La nouvelle méthode consiste à lier des uORF naturels ou modifiés à des protéines fluorescentes qui émettent des signaux lumineux détectables dans les tissus des feuilles des plantes. Ces constructions génétiques sont introduites dans les feuilles à l'aide d'Agrobacterium, une bactérie fréquemment utilisée dans la biotechnologie végétale pour transférer l'ADN dans les plantes. Après plusieurs jours, les signaux fluorescents peuvent être quantifiés à l'aide d'équipements de laboratoire standard.
Les protéines fluorescentes ont longtemps été utilisées en biologie moléculaire comme reporters, mais leur application dans l'étude de la régulation génique médiée par l'uORF chez les plantes est relativement nouvelle. La mesure de la fluorescence directement à partir de tissus de feuilles intacts élimine une grande partie de la préparation supplémentaire nécessaire pour d'autres tests d'uORF, ce qui rend le processus plus simple et moins intensif en ressources.

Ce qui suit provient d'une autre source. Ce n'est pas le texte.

(** ** flow.rs *)

(** Ethernet and IPv4 headers, and ports, of packets to 10.10.0.42. *)
Definition tcp_packet (src : bytes) (src_port dst_port : bytes) : bytes :=
  [0x52; 0x54; 0x00; 0x02; 0x02; 0x02] ++ [0x52; 0x54; 0x00; 0x01; 0x01; 0x01] ++ [0x08; 0x00] ++
  [0x45; 0x00; 0x00; 0x34; 0x59; 0x1a; 0x40; 0x00; 0x40; 0x06; 0x00; 0x00] ++
  src ++ [10; 10; 0; 42] ++ src_port ++ dst_port.

Definition test_packets : list bytes :=
  [ (* TCP 192.168.0.123:200 -> 10.10.0.42:80 *) tcp_packet [192; 168; 0; 123] [0; 200] [0; 80];
   (* TCP 192.168.178.12:123 -> 10.10.0.42:80 *) tcp_packet [192; 168; 178; 12] [0; 123] [0; 80];
   (* IPv6 *) [0x52; 0x54; 0x00; 0x02; 0x02; 0x02; 0x52; 0x54; 0x00; 0x01; 0x01; 0x01; 0x86; 0xdd]].

Definition split_test (fuel : nat) : ST Engine () :=
  configure Config.new;;
  ip ← lift (Ipv4.pton (String.list_ascii_of_string "192.168.0.123"));
  c ← network
    [("source", Gen (mkPacketGen test_packets));
     ("split", Program (Split (Flow.mkSplit
       [Flow.mkFlow "src_addr" Flow.Src ip 0 0 0;
        Flow.mkFlow "dst_tcp80" Flow.Dst 0 Ipv4.PROTOCOL_TCP 80 80])));
     ("sink", sink)]
    ["source.output -> split.input"; "split.src_addr -> sink.src_addr";
     "split.dst_tcp80 -> sink.dst_tcp80"; "split.default -> sink.default"];
  configure c;;
  Breathe.main fuel (Some single_breath);;
  src_addr_out ← borrow_link "split.src_addr -> sink.src_addr";
  check (Link.txpackets src_addr_out =? 1);;
  dst_tcp80_out ← borrow_link "split.dst_tcp80 -> sink.dst_tcp80";
  check (Link.txpackets dst_tcp80_out =? 1);;
  default_out ← borrow_link "split.default -> sink.default";
  check (Link.txpackets default_out =? 1).

(** The slots of a profile that are printed. *)
Definition used_slots (map : positive) : ST World (list FlowCtr) :=
  w ← get;
  match profiles w !! map with
  | Some slots => mret (List.filter (λ slot, ctr_packets slot >? 0) slots)
  | None => undefined "dangling pointer to a flow profile"
  end.

(** fs::remove_file(path), whose result is ignored. *)
Definition remove_file (path : string) : ST World () := syscall (Unlink path);; mret tt.

Definition flowtop_test : ST World (list FlowCtr) :=
  map ← Flow.open_flowtop_map "flowtop.map";
  for_st (seq 1 10) (λ id, repeat_st 100 (Flow.flowtop_inc map (Z.of_nat id) 0 0 42));;
  slots ← used_slots map;
  Flow.close_flowtop_map map;;
  remove_file "flowtop.map";;
  mret slots.

Definition top_test (fuel : nat) : ST Engine (list FlowCtr) :=
  configure Config.new;;
  c ← network
    [("source", Gen (mkPacketGen test_packets)); ("top", Program (Top (Flow.mkTop "flowtop.map" Flow.Src))); ("sink", sink)]
    ["source.output -> top.input"; "top.output -> sink.input"];
  configure c;;
  Breathe.main fuel (Some single_breath);;
  input ← borrow_link "source.output -> top.input";
  output ← borrow_link "top.output -> sink.input";
  check (Link.rxpackets input =? Link.txpackets output);;
  (* Test stop() *)
  configure Config.new;;
  map ← in_world (Flow.open_flowtop_map "flowtop.map");
  slots ← in_world (used_slots map);
  in_world (remove_file "flowtop.map");;
  mret slots.

(** ** qos.rs *)

(** [x - y], of f64. *)
Definition f64_sub (x y : f64) : f64 := SFsub 53 1024 x y.

(** (x - y).abs() < tolerance *)
Definition f64_close (x y tolerance : f64) : bool := Qos.f64_lt (SFabs (f64_sub x y)) tolerance.

(** [loss_rate] is 0.1, [tolerance] 0.001. *)
Definition loss_test (fuel : nat) : ST Engine f64 :=
  in_world (on_mem (preallocate 2000));;
  let loss_rate := f64_div (Qos.f64_of_Z 1) (Qos.f64_of_Z 10) in
  c ← between 60 "loss" (Program (Loss (Qos.mkLoss loss_rate)));
  configure c;;
  Breathe.main fuel (Some (for_duration 10000000));;
  input ← borrow_link "source.output -> loss.input";
  output ← borrow_link "loss.output -> sink.input";
  let sent := Qos.f64_of_Z (Link.txpackets input) in
  let received := Qos.f64_of_Z (Link.rxpackets output) in
  let loss := f64_sub (Qos.f64_of_Z 1) (f64_div received sent) in
  let tolerance := f64_div (Qos.f64_of_Z 1) (Qos.f64_of_Z 1000) in
  check (f64_close loss loss_rate tolerance);;
  mret loss.

(** [rounds] bounds the calls of main until the first packet comes out. *)
Definition latency_test (fuel rounds : nat) : ST Engine (Z * Z) :=
  in_world (on_mem (preallocate 10000));;
  let delay := 100 in
  let capacity := 3000 in
  c ← between 60 "latency" (Program (Latency (DelayQueue.mkLatency delay capacity)));
  configure c;;
  start ← in_world Instant_now;
  output ← output_of "latency" "output";
  while_st rounds (λ _, r ← borrow output; mret (Link.txpackets r =? 0))
    (λ _, Breathe.main fuel (Some (quiet_for (1 * ms)))) tt;;
  finish ← in_world Instant_now;
  let latency_p1 := Z.max 0 (finish - start) / ms in
  check (Z.abs (delay - latency_p1) <? 2);;
  (* Reset engine state *)
  configure Config.new;;
  configure c;;
  let runtime := 250 in
  Breathe.main fuel (Some (for_duration (runtime * ms)));;
  output ← output_of "latency" "output";
  r ← borrow output;
  let sent := Link.txpackets r in
  let expected := capacity * (runtime / delay) in
  check (Z.abs (expected - sent) <? 100);;
  mret (latency_p1, sent).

En appliquant cette méthode, les chercheurs se sont concentrés sur l'analyse de séquences de soja et de cacahuètes, deux cultures au cœur du projet RIPE. Leurs découvertes contribuent à comprendre comment les uORF fonctionnent chez ces espèces agricoles importantes, ouvrant la voie à des modifications géniques ciblées qui pourraient conduire à l'amélioration des variétés de cultures.